▸ Data listing
(** ** Theorems *)

Section theorems.
Context (nfc : pystr -> pystr) (is_decimal : N -> bool).
Context (float_true : pystr -> bool) (float_eq : json -> json -> bool) (py_repr : json -> pystr).

(** C35: A batch of edits never loses or forges a product.  However items are updated,
    inserted, moved and removed, ids stay unique and the script keeps its kind and its
    other fields; every item of the candidate has exactly the products that the stored
    script holds under its id, also when it was removed and inserted again, and
    an id that the stored script does not have has none; items that no operation names are
    in the candidate as they were, and no others are. *)
Theorem batch_keeps_products ops project script items f k g :
  resolve_items script None = Ok (items, f, k) -> NoDup (_existing_ids py_repr items f) ->
  apply_all nfc is_decimal float_true float_eq py_repr ops 0 project (mkProgress script [] [] [] []) = Ok (inl g) ->
  exists items', resolve_items (g_script g) None = Ok (items', f, k) /\ NoDup (_existing_ids py_repr items' f)
  /\ (forall d, JObj d ∈ items' ->
      (exists d0, JObj d0 ∈ items /\ id_text py_repr f d0 = id_text py_repr f d /\ products d0 = products d)
      \/ (id_text py_repr f d ∉ _existing_ids py_repr items f /\ products d = ([], None)))
  /\ (forall d, id_text py_repr f d ∉ g_affected g -> JObj d ∈ items' <-> JObj d ∈ items)
  /\ (forall key, key <> u k -> dict_get key (g_script g) = dict_get key script).
Proof.
  intros Hr Hnd H. pose (g0 := mkProgress script [] [] [] []). assert (resolve_items (g_script g0) None = Ok (items, f, k)) as Hr0 by exact Hr.
  assert (has k (g_script g0) = false -> items = []) as Hn.
  { intros Hh. apply resolve_items_Ok in Hr as (_ & _ & [Hg|[_ E]]); [|done]. unfold has, g0 in Hh. cbn [g_script] in Hh. by rewrite Hg in Hh. }
  pose proof (apply_all_ok nfc is_decimal float_true float_eq py_repr items f k ops 0 project g0 g items Hr0 (edit_inv_start py_repr f items Hnd) Hn H)
    as (items' & Hr' & Hok & _ & Hkeys).
  exists items'. split; [done|]. split; [apply Hok|]. split; [apply Hok|]. split; [|exact Hkeys].
  intros d Hd. split; intros Hin; [by apply (ok_new _ _ _ _ _ _ Hok)|by apply (ok_kept _ _ _ _ _ _ Hok)].
Qed.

▸ Exercise aim
Copy out the lines above, from the one holding "as (items' & Hr' & Hok & _ & Hkeys)." through the final line, with no other lines.

▸ Solved problem
    as (items' & Hr' & Hok & _ & Hkeys).
  exists items'. split; [done|]. split; [apply Hok|]. split; [apply Hok|]. split; [|exact Hkeys].
  intros d Hd. split; intros Hin; [by apply (ok_new _ _ _ _ _ _ Hok)|by apply (ok_kept _ _ _ _ _ _ Hok)].
Qed.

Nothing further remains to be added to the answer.